◆ **What is required**
Copy precisely the first line of the material below and every later line, stopping with the line that contains "with pandas and".

—————

(** * plex-history-data-pipeline: a shallow embedding of [app/etl.py]

    The script polls Tautulli's [get_history] endpoint, reshapes the batch
    with pandas and writes it to the PostgreSQL relation [plex_history]
    with [INSERT ... ON CONFLICT (reference_id) DO NOTHING].

    Everything the script does lives in one function, [fetch_history], and
    the [__main__] loop around it.  The embedding follows the script line
    by line:

    - Python values are an inductive type; a [dict] is a [gmap string _];
    - a [DataFrame] is its column list together with its rows;
    - exceptions are an explicit [Raise] outcome;
    - the store, the open connection and everything observable (log lines,
      the HTTP request, SQL statements, sleeps) are threaded through a
      state-and-exception monad [M]. *)

From Stdlib Require Import ZArith Lia String Ascii List.
From stdpp Require Import base option list gmap strings fin_maps.

Open Scope string_scope.
Open Scope Z_scope.
Open Scope list_scope.

(** ** Python values and exceptions *)

(** The exception classes the script can meet.  All of them derive from
    [Exception], so every [except Exception] clause catches each one. *)
Inductive exn :=
  | ConnectionError                 (* requests: the host cannot be reached *)
  | Timeout                         (* requests: no answer within [timeout=10] *)
  | HTTPError (status : Z)          (* [response.raise_for_status()] *)
  | JSONDecodeError                 (* [response.json()] *)
  | KeyError (key : string)          (* [KeyError('date')] *)
  | KeyErrorLabels (labels : list string)
                                    (* [KeyError(['reference_id'])] *)
  | TypeError
  | ValueError
  | OverflowError
  | OutOfBoundsDatetime             (* pandas: outside the [datetime64[ns]] range *)
  | OperationalError                (* sqlalchemy: the connection is unusable *)
  | ProgrammingError                (* sqlalchemy: the statement is rejected *)
  | DataError                       (* sqlalchemy: a value does not fit its column *)
  | IntegrityError.                 (* sqlalchemy: a constraint is violated *)

Inductive result (A : Type) :=
  | OK (a : A)
  | Raise (e : exn).
Arguments OK {A} a.
Arguments Raise {A} e.

#[global] Instance exn_eq_dec : EqDecision exn.
Proof. solve_decision. Defined.

#[global] Instance result_ret : MRet result := @OK.
#[global] Instance result_bind : MBind result := fun A B f r =>
  match r with
  | OK a => f a
  | Raise e => Raise e
  end.

#[global] Instance result_fmap : FMap result := fun A B f r =>
  match r with
  | OK a => OK (f a)
  | Raise e => Raise e
  end.

Definition value_or {A} (d : A) (r : result A) : A :=
  match r with OK a => a | Raise _ => d end.

Definition is_OK {A} (r : result A) : bool :=
  match r with OK _ => true | Raise _ => false end.

(** A JSON scalar as [json.loads] hands it over.  Tautulli's history
    fields are integers, strings and nulls; fractional numbers and nested
    containers inside a history item are outside the model. *)
Inductive value :=
  | VNull
  | VBool (b : bool)
  | VInt (n : Z)
  | VStr (s : string).

(** One history item: a Python [dict]. *)
Abbreviation raw_record := (gmap string value).

(** An entry of a [DataFrame].  [CNaN] is what pandas puts where a record
    has no such key, [CNaT] is the missing timestamp, and a [Timestamp] is
    its count of nanoseconds since the epoch (pandas' [Timestamp.value]).
    [CFloat x] is the [float64] whose value is the integer [x]: the only
    floats the script meets are the integers of a column that has gaps. *)
Inductive cell :=
  | CNone
  | CNaN
  | CBool (b : bool)
  | CInt (n : Z)
  | CFloat (x : Z)
  | CStr (s : string)
  | CTimestamp (ns : Z)
  | CNaT.

#[global] Instance value_eq_dec : EqDecision value.
Proof. solve_decision. Defined.
#[global] Instance cell_eq_dec : EqDecision cell.
Proof. solve_decision. Defined.

Definition cell_of_value (v : value) : cell :=
  match v with
  | VNull => CNone
  | VBool b => CBool b
  | VInt n => CInt n
  | VStr s => CStr s
  end.

(** [pd.isna] *)
Definition isna (c : cell) : bool :=
  match c with
  | CNone | CNaN | CNaT => true
  | _ => false
  end.

(** ** [int(str)] *)

Module PyInt.

(** A Python [str] is held as its UTF-8 bytes; [int] reads its code
    points. *)
Definition continuation (a : ascii) : option Z :=
  let n := Z.of_nat (nat_of_ascii a) in
  if (128 <=? n) && (n <? 192) then Some (n - 128) else None.

(** What stands for a byte that is not UTF-8. *)
Definition replacement : Z := 65533.

Fixpoint code_points (l : list ascii) : list Z :=
  match l with
  | [] => []
  | a :: l1 =>
      let n := Z.of_nat (nat_of_ascii a) in
      if (n <? 128) then n :: code_points l1
      else if (n <? 194) || (245 <=? n) then replacement :: code_points l1
      else
        match l1 with
        | a1 :: l2 =>
            match continuation a1 with
            | Some c1 =>
                if (n <? 224) then ((n - 192) * 64 + c1) :: code_points l2
                else
                  match l2 with
                  | a2 :: l3 =>
                      match continuation a2 with
                      | Some c2 =>
                          if (n <? 240)
                          then ((n - 224) * 4096 + c1 * 64 + c2)
                                 :: code_points l3
                          else
                            match l3 with
                            | a3 :: l4 =>
                                match continuation a3 with
                                | Some c3 =>
                                    ((n - 240) * 262144 + c1 * 4096
                                     + c2 * 64 + c3) :: code_points l4
                                | None => replacement :: code_points l1
                                end
                            | [] => replacement :: code_points l1
                            end
                      | None => replacement :: code_points l1
                      end
                  | [] => replacement :: code_points l1
                  end
            | None => replacement :: code_points l1
            end
        | [] => [replacement]
        end
  end.

(** The blanks of Unicode beyond ASCII. *)
Definition unicode_spaces : list Z :=
  [133; 160; 5760; 8192; 8193; 8194; 8195; 8196; 8197; 8198; 8199; 8200;
   8201; 8202; 8232; 8233; 8239; 8287; 12288].

(** The zeros of the decimal digits of Unicode 14.0 beyond ASCII; the
    digits 1 to 9 follow each of them. *)
Definition unicode_zeros : list Z :=
  [1632; 1776; 1984; 2406; 2534; 2662; 2790; 2918; 3046; 3174; 3302; 3430;
   3558; 3664; 3792; 3872; 4160; 4240; 6112; 6160; 6470; 6608; 6784; 6800;
   6992; 7088; 7232; 7248; 42528; 43216; 43264; 43472; 43504; 43600; 44016;
   65296; 66720; 68912; 69734; 69872; 69942; 70096; 70384; 70736; 70864;
   71248; 71360; 71472; 71904; 72016; 72784; 73040; 73120; 92768; 92864;
   93008; 120782; 120792; 120802; 120812; 120822; 123200; 123632; 125264;
   130032].

Definition unicode_decimal (c : Z) : option Z :=
  (λ z, (c - z)) <$> find (λ z, (z <=? c) && (c <? z + 10)) unicode_zeros.

(** Before it reads a number, [int] turns every blank beyond ASCII into a
    space and every decimal digit into its ASCII digit; what is neither
    cannot be part of a number. *)
Definition to_ascii (c : Z) : ascii :=
  if (c <? 127) then ascii_of_nat (Z.to_nat c)
  else if existsb (Z.eqb c) unicode_spaces then " "%char
  else match unicode_decimal c with
       | Some d => ascii_of_nat (Z.to_nat (48 + d))
       | None => "?"%char
       end.

Definition is_space (a : ascii) : bool :=
  let n := nat_of_ascii a in
  ((9 <=? n)%nat && (n <=? 13)%nat) || (n =? 32)%nat.

Definition digit (a : ascii) : option Z :=
  let n := Z.of_nat (nat_of_ascii a) in
  if (48 <=? n) && (n <=? 57) then Some (n - 48) else None.

Definition underscore (a : ascii) : bool := (nat_of_ascii a =? 95)%nat.

Fixpoint lstrip (l : list ascii) : list ascii :=
  match l with
  | a :: l' => if is_space a then lstrip l' else l
  | [] => []
  end.
(** A layer, then a layer whose digest has no separator; and such a
    config digest. *)
Lemma digest_without_separator_panics_witness :
  let l0 := {| manifest.MediaType := ""; manifest.Size := 1; manifest.Digest := "sha256:ab" |} in
  let l1 := {| manifest.MediaType := ""; manifest.Size := 2; manifest.Digest := "abcd" |} in
  let w := NewWriter {| tar.quota := None |} in
  (exists w' outs,
      writeLegacyLayerMetadata ([l0] ++ l1 :: [l0]) [] w = (w', Panic (NoSeparatorInDigest "abcd")) /\
      length outs = 1%nat /\
      archive w' = flat_map layer_entries outs) /\
  createManifest "abcd" Nil [] w = (w, Panic (NoSeparatorInDigest "abcd")).
Proof.
  intros l0 l1 w. destruct digest_without_separator_panics as (H1 & H2). split.
  - apply (H1 [l0] l1 [l0] [] w); [reflexivity | repeat split |].
    repeat constructor. exists "ab". repeat split. discriminate.
  - apply H2. reflexivity.
Defined.

(** The messages under which [writeLegacyLayerMetadata] returns an
    error. *)
Lemma layer_return_cause n configBytes i l v w w' r :
  layer n configBytes i l v w = (w', Return r) ->
  exists cause msg,
    r = failed msg cause /\
    In msg ["Error creating layer symbolic link"; "Error writing VERSION file";
            "Error unmarshaling config"; "Error writing config json file"].
Proof.
  unfold layer. unfold_body.
  destruct (digest.Hex _) as [id |]; [| intros [=]].
  destruct (physicalLayerPath _); [| intros [=]].
  destruct (sendSymlink _ _ w) as [w1 [e |]]; [intros [= <- <-]; eauto 10 |].
  destruct (sendBytes _ _ w1) as [w2 [e |]]; [intros [= <- <-]; eauto 10 |].
  fold (base_config id (lastLayerID v)).
  destruct (i =? n - 1).
  - destruct (json.Unmarshal configBytes) as [e | config] eqn:Hu;
      [intros [= <- <-]; eauto 10 |].
    destruct (Marshal_top_config config id (lastLayerID v) (Unmarshal_raw_valid _ _ Hu))
      as (b & Hb).
    unfold top_config, attrs in Hb. cbn [fold_left] in Hb. rewrite Hb.
    destruct (sendBytes _ b w2) as [w3 [e |]]; intros H; simplify_eq; eauto 10.
  - destruct (Marshal_base_config id (lastLayerID v)) as (b & ->).
    destruct (sendBytes _ b w2) as [w3 [e |]]; intros H; simplify_eq; eauto 10.
Qed.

—————

◆ **Written solution**
(** * plex-history-data-pipeline: a shallow embedding of [app/etl.py]

    The script polls Tautulli's [get_history] endpoint, reshapes the batch
    with pandas and writes it to the PostgreSQL relation [plex_history]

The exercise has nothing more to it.